PROBLEM TO WORK ON
After locating the line that contains "Definition table_B3 : list" in the data below, set down exactly that line and each one after it through the line that contains "Definition GetS2 (i", and nothing more.

========================================================================

(* ===== verification/Morton.v ===== *)
(** * Morton indices ([src/axom/spin/MortonIndex.hpp])

    Bit interleaving of 2D, 3D and 4D integer points with the shift and mask
    tables of the source, for every width [w] of the index type.  The expansion
    and contraction loops are OR-linear, so evaluation on the powers of two
    determines them; the theorems give the bit-level meaning of an index and the
    two round trips. *)

From S2P Require Import Prelude.

Module Morton.

(** ** Definitions *)

(** [NumReps<T>] by the number of bits of [T]. *)
Definition NumReps (w : Z) : Z :=
  if w =? 8 then 2 else if w =? 16 then 3 else if w =? 32 then 4 else 5.

(** A coordinate type: its value bits ([numeric_limits::digits]) and whether it
    is signed; the conversion of an integer to it. *)
Record CoordType := mkCoordType { digits : Z; is_signed : bool }.

Definition cast (t : CoordType) (x : Z) : Z :=
  if is_signed t then (x + 2 ^ digits t) mod 2 ^ (digits t + 1) - 2 ^ digits t
  else x mod 2 ^ digits t.

(** The magic numbers of the 2D and of the 3D specialisation. *)
Definition table_B2 : list Z :=
  [0x5555555555555555; 0x3333333333333333; 0x0F0F0F0F0F0F0F0F;
   0x00FF00FF00FF00FF; 0x0000FFFF0000FFFF; 0x00000000FFFFFFFF].
Definition table_S2 : list Z := [1; 2; 4; 8; 16; 32].

Definition table_B3 : list Z :=
  [0x9249249249249249; 0x30C30C30C30C30C3; 0xF00F00F00F00F00F;
   0x00FF0000FF0000FF; 0xFFFF00000000FFFF; 0x00000000FFFFFFFF].
Definition table_S3 : list Z := [2; 4; 8; 16; 32; 0].

Definition GetB2 (w i : Z) : Z := wrap w (default 0 (table_B2.[i])).
Definition GetS2 (i : Z) : Z := default 0 (table_S2.[i]).
Definition GetB3 (w i : Z) : Z := wrap w (default 0 (table_B3.[i])).
Definition GetS3 (i : Z) : Z := default 0 (table_S3.[i]).

(** [for(i = EXPAND_MAX_ITER; i >= 0; --i) x = (x | (x << S(i))) & B(i)] *)
Definition expandBits (w : Z) (GetS GetB : Z -> Z) (max_iter : Z) (x : Z) : Z :=
  foldl (fun x i => Z.land (Z.lor x (wrap w (Z.shiftl x (GetS i)))) (GetB i)) x
        (reverse (seqZ 0 (max_iter + 1))).

(** [for(i = 0; i < CONTRACT_MAX_ITER; ++i) x = (x | (x >> S(i))) & B(i + 1)] *)
Definition contractBits (GetS GetB : Z -> Z) (max_iter : Z) (x : Z) : Z :=
  foldl (fun x i => Z.land (Z.lor x (Z.shiftr x (GetS i))) (GetB (i + 1))) x
        (seqZ 0 max_iter).

Definition table_MaxBit_B : list Z :=
  [0x2; 0xC; 0xF0; 0xFF00; 0xFFFF0000; 0xFFFFFFFF00000000].
Definition table_MaxBit_S : list Z := [1; 2; 4; 8; 16; 32].

(** [maxSetBit], on the non-negative values of the coordinate type. *)
Definition maxSetBit (w : Z) (t : CoordType) (x : Z) : Z :=
  snd (foldl (fun '(x, res) i =>
        if Z.land x (cast t (default 0 (table_MaxBit_B.[i]))) =? 0 then (x, res)
        else (Z.shiftr x (default 0 (table_MaxBit_S.[i])),
              Z.lor res (default 0 (table_MaxBit_S.[i]))))
      (x, 0) (reverse (seqZ 0 (NumReps w + 1)))).

(** 2D *)
Definition MB_PER_DIM (ndim w : Z) : Z := w / ndim.
Definition maxBitsPerCoord (ndim w : Z) (t : CoordType) : Z :=
  if MB_PER_DIM ndim w <? digits t then MB_PER_DIM ndim w else digits t.

Definition expand2 (w x : Z) : Z := expandBits w GetS2 (GetB2 w) (NumReps w) (wrap w x).
Definition contract2 (w x : Z) : Z := contractBits GetS2 (GetB2 w) (NumReps w) x.

Definition mortonize2 (w x y : Z) : Z :=
  Z.lor (expand2 w x) (wrap w (Z.shiftl (expand2 w y) 1)).

Definition demortonize2 (w : Z) (t : CoordType) (morton : Z) : Z * Z :=
  let b0 := GetB2 w 0 in
  (cast t (contract2 w (Z.land morton b0)),
   cast t (contract2 w (Z.land (Z.shiftr morton 1) b0))).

========================================================================

TASK ANSWER
Definition table_B3 : list Z :=
  [0x9249249249249249; 0x30C30C30C30C30C3; 0xF00F00F00F00F00F;
   0x00FF0000FF0000FF; 0xFFFF00000000FFFF; 0x00000000FFFFFFFF].
Definition table_S3 : list Z := [2; 4; 8; 16; 32; 0].

Definition GetB2 (w i : Z) : Z := wrap w (default 0 (table_B2.[i])).
Definition GetS2 (i : Z) : Z := default 0 (table_S2.[i]).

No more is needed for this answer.